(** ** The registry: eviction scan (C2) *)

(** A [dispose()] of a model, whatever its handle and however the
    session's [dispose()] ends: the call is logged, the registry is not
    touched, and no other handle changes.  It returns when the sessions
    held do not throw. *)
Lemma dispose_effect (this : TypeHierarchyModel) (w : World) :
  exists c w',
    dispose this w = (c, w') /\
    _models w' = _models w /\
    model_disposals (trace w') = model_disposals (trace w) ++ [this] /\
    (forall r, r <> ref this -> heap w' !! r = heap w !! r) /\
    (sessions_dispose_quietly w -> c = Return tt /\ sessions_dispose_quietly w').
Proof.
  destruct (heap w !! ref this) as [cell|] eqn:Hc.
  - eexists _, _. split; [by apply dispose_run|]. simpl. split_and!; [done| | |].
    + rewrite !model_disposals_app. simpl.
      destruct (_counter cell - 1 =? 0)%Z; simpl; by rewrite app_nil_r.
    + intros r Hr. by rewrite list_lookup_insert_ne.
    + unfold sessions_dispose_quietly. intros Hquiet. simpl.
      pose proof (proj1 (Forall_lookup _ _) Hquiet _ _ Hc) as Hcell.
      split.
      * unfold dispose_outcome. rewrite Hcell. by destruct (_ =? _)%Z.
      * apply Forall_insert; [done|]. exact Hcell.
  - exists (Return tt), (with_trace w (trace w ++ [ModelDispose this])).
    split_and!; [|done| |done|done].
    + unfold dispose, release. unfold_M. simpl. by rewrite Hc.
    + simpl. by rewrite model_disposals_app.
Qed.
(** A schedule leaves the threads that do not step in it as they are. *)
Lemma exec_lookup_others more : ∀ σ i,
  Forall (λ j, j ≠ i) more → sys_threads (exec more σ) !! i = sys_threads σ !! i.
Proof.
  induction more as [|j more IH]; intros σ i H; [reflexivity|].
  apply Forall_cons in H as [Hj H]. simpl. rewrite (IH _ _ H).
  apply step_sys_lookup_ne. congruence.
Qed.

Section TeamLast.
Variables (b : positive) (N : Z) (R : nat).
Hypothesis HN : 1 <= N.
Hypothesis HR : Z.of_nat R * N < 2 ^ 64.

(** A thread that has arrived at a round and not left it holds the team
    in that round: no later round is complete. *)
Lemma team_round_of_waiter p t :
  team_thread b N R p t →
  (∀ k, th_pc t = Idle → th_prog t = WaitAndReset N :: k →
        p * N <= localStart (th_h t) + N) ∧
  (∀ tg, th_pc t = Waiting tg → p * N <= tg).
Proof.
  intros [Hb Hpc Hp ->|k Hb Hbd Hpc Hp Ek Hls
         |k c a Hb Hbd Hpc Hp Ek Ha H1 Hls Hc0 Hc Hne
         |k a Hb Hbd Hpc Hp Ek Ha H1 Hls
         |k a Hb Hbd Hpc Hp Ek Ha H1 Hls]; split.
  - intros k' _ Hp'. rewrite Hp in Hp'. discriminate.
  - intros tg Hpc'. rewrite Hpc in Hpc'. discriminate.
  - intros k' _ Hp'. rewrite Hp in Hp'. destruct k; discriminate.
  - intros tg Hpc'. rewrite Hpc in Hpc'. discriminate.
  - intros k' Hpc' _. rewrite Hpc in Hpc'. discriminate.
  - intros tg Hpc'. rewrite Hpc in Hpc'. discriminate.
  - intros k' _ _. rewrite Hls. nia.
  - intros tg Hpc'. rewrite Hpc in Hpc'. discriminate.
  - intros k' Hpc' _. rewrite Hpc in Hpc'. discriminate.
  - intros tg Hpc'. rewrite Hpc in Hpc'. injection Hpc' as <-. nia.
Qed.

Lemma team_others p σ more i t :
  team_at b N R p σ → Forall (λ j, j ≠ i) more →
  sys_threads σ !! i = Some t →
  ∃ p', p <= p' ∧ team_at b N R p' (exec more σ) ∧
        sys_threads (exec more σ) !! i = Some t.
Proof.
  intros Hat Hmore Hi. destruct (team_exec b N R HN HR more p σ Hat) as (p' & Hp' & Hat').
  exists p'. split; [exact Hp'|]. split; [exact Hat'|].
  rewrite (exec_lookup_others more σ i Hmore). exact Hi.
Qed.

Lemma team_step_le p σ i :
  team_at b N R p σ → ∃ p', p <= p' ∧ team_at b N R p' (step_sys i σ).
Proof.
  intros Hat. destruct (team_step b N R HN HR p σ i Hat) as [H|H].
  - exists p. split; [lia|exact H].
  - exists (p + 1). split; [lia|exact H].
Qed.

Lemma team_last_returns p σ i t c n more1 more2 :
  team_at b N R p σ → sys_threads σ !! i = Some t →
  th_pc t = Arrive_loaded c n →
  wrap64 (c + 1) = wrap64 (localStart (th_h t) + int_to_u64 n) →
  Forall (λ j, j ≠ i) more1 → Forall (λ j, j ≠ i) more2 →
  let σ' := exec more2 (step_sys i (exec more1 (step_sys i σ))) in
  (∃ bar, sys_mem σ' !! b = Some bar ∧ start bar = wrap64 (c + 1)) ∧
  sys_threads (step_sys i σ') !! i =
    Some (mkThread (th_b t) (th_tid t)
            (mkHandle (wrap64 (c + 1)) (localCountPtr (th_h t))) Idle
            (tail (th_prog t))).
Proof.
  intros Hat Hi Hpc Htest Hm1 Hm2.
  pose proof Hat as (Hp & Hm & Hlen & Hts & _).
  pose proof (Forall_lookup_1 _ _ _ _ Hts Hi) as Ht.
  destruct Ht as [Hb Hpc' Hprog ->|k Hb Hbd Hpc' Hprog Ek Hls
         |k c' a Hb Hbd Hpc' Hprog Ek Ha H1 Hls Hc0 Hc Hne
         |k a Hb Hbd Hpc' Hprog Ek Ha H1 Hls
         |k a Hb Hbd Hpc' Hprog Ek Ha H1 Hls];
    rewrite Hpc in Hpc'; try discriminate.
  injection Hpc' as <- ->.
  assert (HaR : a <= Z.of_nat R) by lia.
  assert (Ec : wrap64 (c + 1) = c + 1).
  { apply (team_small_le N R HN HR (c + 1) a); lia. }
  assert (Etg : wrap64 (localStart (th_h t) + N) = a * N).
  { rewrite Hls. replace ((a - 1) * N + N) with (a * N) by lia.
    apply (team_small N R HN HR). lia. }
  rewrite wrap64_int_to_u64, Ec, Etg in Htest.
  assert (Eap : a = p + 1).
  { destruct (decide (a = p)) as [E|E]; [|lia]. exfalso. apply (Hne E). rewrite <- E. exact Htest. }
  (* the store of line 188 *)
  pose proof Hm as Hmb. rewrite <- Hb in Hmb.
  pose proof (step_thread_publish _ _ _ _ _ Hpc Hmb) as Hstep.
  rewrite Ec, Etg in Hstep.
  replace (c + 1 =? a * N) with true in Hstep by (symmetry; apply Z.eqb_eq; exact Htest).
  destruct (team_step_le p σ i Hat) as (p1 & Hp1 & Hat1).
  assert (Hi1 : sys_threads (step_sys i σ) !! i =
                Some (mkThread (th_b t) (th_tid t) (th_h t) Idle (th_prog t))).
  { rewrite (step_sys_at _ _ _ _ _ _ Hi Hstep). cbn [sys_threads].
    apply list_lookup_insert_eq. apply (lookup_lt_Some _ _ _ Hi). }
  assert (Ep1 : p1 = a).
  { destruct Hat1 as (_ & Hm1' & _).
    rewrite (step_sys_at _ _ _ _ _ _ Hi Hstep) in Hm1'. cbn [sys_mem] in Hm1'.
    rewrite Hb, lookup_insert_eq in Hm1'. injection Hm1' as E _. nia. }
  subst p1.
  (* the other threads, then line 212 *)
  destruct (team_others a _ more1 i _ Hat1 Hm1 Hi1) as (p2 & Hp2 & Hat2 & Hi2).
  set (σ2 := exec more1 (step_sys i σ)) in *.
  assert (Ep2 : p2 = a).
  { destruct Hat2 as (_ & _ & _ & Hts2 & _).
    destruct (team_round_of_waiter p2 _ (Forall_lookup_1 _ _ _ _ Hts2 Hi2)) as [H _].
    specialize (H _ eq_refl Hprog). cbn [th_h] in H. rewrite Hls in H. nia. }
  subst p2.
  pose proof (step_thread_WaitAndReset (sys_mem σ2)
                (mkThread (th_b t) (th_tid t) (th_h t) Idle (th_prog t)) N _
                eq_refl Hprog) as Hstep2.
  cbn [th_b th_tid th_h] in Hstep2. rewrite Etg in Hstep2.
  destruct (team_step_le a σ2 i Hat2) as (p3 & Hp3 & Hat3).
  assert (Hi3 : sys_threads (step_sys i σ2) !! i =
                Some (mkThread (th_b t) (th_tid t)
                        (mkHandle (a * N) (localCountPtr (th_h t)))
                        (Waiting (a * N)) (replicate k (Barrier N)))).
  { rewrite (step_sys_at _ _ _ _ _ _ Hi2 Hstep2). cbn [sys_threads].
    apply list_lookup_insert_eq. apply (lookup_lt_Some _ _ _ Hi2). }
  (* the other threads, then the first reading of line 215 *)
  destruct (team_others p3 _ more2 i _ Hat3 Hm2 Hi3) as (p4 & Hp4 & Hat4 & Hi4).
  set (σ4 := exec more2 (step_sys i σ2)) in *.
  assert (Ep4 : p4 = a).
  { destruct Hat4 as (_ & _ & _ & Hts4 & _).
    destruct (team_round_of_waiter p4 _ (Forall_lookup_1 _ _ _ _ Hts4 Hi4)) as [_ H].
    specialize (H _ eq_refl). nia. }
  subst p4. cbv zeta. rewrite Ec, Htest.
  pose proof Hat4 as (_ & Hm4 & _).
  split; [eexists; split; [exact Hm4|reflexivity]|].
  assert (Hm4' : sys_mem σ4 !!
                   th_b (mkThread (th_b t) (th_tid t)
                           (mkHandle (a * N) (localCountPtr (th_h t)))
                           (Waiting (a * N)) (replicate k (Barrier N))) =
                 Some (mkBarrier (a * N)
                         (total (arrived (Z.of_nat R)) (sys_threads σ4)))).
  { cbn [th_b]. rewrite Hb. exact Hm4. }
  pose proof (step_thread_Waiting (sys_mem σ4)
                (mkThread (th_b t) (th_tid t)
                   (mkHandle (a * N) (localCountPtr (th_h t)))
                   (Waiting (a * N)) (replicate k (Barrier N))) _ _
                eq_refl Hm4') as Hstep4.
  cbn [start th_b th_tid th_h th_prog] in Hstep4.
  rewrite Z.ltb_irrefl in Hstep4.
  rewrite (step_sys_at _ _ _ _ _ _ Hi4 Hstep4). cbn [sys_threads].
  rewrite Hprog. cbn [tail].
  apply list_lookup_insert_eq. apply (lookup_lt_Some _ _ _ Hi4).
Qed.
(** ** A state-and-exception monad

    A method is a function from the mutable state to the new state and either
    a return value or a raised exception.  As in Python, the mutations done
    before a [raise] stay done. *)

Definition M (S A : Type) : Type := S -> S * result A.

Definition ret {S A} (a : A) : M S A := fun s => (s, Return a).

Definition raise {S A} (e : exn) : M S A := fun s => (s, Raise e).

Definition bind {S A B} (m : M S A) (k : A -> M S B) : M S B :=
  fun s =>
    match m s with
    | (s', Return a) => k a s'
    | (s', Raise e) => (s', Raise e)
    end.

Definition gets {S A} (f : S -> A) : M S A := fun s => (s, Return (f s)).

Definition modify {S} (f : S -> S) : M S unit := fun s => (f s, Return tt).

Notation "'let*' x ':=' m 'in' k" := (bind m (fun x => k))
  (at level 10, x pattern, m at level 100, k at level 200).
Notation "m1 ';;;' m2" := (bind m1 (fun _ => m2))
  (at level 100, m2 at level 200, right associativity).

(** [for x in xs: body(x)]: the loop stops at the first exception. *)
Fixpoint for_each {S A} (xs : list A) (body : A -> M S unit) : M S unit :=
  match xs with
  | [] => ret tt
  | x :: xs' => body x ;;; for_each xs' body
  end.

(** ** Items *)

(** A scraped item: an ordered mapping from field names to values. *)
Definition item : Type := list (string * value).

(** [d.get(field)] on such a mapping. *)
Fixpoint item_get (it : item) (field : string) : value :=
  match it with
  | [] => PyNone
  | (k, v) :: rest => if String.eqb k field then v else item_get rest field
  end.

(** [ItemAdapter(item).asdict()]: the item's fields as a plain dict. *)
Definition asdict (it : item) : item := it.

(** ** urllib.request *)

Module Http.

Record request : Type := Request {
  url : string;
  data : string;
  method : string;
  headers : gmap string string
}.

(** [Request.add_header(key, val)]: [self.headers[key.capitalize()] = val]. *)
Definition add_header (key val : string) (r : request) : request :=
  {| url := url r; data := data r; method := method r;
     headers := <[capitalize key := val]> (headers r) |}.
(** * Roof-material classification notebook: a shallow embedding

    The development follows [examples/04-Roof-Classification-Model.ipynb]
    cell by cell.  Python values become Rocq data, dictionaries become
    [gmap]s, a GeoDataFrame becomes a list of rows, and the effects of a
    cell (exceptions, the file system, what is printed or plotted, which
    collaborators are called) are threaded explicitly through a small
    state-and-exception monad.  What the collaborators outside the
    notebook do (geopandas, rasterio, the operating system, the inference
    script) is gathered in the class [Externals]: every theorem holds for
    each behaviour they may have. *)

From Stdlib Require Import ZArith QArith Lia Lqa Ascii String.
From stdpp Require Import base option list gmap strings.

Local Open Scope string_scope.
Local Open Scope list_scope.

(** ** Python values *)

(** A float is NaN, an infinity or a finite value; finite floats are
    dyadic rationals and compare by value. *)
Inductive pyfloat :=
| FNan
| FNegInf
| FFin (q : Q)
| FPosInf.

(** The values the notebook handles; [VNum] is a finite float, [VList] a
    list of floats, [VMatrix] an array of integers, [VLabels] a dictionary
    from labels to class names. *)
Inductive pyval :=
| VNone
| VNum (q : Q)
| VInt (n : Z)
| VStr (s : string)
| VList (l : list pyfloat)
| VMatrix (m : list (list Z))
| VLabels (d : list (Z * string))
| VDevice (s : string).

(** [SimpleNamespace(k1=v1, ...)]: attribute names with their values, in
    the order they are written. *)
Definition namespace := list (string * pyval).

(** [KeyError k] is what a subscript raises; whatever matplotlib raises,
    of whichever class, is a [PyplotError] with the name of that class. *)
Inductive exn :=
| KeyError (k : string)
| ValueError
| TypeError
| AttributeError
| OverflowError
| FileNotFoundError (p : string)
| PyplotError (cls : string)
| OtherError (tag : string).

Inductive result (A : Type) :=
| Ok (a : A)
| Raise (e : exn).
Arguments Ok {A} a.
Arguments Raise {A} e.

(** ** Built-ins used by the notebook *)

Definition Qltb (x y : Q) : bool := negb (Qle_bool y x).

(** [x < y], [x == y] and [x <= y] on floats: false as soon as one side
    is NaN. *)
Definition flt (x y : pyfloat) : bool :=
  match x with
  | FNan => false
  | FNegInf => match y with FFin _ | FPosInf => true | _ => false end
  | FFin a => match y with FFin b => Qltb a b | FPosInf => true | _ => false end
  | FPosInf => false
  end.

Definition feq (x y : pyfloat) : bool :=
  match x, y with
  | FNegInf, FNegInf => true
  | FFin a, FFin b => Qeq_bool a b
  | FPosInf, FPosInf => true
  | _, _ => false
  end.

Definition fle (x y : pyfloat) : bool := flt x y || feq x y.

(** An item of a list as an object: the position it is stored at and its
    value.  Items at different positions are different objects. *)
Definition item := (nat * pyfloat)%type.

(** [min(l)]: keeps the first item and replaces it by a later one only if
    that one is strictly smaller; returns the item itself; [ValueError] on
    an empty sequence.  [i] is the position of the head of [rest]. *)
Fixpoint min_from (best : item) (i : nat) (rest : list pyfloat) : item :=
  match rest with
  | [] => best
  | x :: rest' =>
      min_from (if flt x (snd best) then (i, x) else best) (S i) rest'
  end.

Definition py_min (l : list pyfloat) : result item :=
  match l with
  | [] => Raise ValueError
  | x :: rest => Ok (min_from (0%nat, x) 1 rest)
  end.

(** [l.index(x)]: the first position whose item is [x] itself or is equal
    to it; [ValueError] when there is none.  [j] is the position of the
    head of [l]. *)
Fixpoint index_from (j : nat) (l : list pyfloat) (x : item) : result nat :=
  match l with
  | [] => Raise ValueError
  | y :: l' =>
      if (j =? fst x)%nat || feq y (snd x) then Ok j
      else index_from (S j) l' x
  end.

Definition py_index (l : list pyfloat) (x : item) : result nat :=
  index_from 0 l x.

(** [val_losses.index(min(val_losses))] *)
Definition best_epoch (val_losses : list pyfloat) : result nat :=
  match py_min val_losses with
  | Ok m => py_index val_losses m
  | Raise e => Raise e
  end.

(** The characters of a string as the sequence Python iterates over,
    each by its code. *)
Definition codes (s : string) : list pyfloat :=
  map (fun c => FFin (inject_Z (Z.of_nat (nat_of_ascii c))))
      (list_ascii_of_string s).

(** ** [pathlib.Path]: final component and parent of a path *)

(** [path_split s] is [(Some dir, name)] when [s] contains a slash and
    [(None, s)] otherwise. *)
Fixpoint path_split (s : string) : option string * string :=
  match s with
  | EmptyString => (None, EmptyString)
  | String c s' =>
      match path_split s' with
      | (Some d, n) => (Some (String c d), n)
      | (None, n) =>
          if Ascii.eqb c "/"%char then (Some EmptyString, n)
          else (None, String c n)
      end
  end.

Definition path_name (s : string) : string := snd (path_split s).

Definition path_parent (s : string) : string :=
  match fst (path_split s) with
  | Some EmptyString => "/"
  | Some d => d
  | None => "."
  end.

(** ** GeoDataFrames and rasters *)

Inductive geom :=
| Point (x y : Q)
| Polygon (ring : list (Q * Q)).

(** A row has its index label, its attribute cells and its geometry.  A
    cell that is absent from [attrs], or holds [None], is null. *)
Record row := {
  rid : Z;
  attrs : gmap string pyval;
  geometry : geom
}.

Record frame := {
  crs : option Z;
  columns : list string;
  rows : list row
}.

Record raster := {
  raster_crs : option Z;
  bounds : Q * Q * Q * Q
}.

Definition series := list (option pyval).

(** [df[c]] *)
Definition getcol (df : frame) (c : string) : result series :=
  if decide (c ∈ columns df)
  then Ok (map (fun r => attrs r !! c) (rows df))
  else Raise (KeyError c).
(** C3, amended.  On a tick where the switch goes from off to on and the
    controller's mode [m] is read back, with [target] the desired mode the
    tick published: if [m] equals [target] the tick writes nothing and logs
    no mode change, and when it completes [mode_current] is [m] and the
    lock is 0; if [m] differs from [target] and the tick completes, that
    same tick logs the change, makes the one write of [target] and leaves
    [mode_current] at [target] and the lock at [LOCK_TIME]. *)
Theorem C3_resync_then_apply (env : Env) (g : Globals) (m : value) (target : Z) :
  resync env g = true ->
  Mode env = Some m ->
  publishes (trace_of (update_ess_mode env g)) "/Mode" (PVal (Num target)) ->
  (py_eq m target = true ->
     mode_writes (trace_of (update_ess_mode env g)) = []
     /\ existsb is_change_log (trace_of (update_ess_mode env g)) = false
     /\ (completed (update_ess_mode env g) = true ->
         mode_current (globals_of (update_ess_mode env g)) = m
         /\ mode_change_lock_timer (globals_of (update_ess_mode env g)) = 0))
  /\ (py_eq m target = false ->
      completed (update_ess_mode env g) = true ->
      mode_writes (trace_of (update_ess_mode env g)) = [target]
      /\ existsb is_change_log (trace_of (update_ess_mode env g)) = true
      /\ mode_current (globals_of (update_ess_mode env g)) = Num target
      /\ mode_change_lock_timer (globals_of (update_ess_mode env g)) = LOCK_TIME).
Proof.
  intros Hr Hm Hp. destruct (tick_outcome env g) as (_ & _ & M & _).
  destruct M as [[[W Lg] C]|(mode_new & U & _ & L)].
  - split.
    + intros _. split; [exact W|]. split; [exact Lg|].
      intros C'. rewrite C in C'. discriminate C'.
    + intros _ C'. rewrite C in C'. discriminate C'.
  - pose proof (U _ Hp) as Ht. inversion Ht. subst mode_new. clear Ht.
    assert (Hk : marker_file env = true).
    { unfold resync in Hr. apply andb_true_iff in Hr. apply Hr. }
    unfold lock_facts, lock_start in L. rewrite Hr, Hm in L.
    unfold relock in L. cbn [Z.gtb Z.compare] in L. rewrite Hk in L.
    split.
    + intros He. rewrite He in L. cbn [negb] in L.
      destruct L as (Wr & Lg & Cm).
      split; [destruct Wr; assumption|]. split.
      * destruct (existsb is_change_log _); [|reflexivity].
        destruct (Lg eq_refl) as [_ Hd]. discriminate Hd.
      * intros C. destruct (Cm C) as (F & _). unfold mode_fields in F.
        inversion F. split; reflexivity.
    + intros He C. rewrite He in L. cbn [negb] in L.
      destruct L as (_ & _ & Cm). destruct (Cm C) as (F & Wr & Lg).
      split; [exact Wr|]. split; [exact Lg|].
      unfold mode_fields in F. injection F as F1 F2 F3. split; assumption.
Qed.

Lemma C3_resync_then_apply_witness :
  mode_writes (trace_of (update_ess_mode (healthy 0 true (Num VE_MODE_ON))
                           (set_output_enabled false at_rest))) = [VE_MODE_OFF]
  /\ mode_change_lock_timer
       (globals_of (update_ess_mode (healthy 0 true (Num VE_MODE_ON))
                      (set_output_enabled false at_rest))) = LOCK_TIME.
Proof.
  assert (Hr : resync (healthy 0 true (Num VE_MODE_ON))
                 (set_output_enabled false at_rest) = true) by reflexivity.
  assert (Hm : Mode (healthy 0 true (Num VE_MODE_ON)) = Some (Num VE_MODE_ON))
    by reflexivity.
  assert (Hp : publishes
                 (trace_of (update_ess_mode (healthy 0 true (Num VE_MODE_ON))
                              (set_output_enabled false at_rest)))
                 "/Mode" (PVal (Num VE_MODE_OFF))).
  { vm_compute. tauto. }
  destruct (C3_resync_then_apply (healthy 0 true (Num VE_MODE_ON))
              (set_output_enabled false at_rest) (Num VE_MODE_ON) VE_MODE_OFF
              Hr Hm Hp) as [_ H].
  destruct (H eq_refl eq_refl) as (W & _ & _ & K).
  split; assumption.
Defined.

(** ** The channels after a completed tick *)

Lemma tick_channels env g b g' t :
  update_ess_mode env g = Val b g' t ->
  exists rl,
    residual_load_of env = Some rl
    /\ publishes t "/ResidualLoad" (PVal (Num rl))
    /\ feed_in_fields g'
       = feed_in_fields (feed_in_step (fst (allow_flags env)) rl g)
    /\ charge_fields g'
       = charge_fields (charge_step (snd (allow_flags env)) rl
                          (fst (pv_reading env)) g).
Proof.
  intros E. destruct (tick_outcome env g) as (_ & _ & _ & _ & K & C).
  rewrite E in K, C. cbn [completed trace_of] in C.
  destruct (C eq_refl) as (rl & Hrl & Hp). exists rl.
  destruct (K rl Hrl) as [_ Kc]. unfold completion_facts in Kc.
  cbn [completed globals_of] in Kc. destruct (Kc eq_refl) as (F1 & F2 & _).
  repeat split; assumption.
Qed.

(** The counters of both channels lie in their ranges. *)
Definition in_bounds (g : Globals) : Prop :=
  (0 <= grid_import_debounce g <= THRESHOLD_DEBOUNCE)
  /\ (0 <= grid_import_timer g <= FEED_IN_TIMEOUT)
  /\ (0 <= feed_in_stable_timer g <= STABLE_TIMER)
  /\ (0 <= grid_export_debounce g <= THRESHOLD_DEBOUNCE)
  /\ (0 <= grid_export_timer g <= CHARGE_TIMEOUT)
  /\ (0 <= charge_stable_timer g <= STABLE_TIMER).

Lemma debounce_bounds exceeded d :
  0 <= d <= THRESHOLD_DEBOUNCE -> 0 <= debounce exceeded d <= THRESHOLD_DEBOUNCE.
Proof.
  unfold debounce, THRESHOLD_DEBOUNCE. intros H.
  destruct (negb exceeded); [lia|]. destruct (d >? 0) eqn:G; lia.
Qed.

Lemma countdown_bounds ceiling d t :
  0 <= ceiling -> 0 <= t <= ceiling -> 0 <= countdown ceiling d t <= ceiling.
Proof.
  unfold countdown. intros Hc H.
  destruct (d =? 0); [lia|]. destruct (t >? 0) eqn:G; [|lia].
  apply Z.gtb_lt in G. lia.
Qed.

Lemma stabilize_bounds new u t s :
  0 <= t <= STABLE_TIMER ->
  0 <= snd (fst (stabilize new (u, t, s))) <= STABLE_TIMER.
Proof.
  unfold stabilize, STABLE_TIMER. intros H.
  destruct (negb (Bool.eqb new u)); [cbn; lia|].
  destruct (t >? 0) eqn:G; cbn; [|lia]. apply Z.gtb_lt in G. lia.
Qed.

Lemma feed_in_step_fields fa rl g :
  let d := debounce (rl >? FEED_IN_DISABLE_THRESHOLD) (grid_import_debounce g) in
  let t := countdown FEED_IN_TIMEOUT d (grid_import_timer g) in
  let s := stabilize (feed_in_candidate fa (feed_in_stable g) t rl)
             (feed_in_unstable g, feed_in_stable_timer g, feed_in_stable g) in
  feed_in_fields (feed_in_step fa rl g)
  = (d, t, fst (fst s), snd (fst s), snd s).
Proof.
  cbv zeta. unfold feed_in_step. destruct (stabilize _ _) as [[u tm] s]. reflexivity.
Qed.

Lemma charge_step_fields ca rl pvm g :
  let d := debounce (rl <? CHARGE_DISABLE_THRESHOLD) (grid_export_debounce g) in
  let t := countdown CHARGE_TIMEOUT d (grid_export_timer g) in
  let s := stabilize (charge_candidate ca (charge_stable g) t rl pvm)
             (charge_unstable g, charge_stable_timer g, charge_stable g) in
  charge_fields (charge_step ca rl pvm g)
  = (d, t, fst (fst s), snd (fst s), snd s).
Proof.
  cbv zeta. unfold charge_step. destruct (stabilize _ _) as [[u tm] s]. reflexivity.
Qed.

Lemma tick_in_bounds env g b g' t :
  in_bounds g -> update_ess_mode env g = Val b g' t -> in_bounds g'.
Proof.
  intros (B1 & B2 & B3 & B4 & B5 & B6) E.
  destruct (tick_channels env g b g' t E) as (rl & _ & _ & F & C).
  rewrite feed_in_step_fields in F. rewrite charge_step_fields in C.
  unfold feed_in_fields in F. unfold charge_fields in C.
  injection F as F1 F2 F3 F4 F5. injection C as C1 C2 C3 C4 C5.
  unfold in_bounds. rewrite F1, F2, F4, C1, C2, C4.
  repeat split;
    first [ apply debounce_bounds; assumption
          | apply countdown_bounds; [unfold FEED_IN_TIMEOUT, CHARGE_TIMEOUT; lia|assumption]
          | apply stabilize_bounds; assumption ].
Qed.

→ **Task objective**: Beginning with the first line of the listing above, please write out every line exactly until you reach the line that contains "by rewrite model_disposals_app.", and include that one too.

→ **Response to this task**:
(** ** The registry: eviction scan (C2) *)

(** A [dispose()] of a model, whatever its handle and however the
    session's [dispose()] ends: the call is logged, the registry is not
    touched, and no other handle changes.  It returns when the sessions
    held do not throw. *)
Lemma dispose_effect (this : TypeHierarchyModel) (w : World) :
  exists c w',
    dispose this w = (c, w') /\
    _models w' = _models w /\
    model_disposals (trace w') = model_disposals (trace w) ++ [this] /\
    (forall r, r <> ref this -> heap w' !! r = heap w !! r) /\
    (sessions_dispose_quietly w -> c = Return tt /\ sessions_dispose_quietly w').
Proof.
  destruct (heap w !! ref this) as [cell|] eqn:Hc.
  - eexists _, _. split; [by apply dispose_run|]. simpl. split_and!; [done| | |].
    + rewrite !model_disposals_app. simpl.
      destruct (_counter cell - 1 =? 0)%Z; simpl; by rewrite app_nil_r.
    + intros r Hr. by rewrite list_lookup_insert_ne.
    + unfold sessions_dispose_quietly. intros Hquiet. simpl.
      pose proof (proj1 (Forall_lookup _ _) Hquiet _ _ Hc) as Hcell.
      split.
      * unfold dispose_outcome. rewrite Hcell. by destruct (_ =? _)%Z.
      * apply Forall_insert; [done|]. exact Hcell.
  - exists (Return tt), (with_trace w (trace w ++ [ModelDispose this])).
    split_and!; [|done| |done|done].
    + unfold dispose, release. unfold_M. simpl. by rewrite Hc.
    + simpl. by rewrite model_disposals_app.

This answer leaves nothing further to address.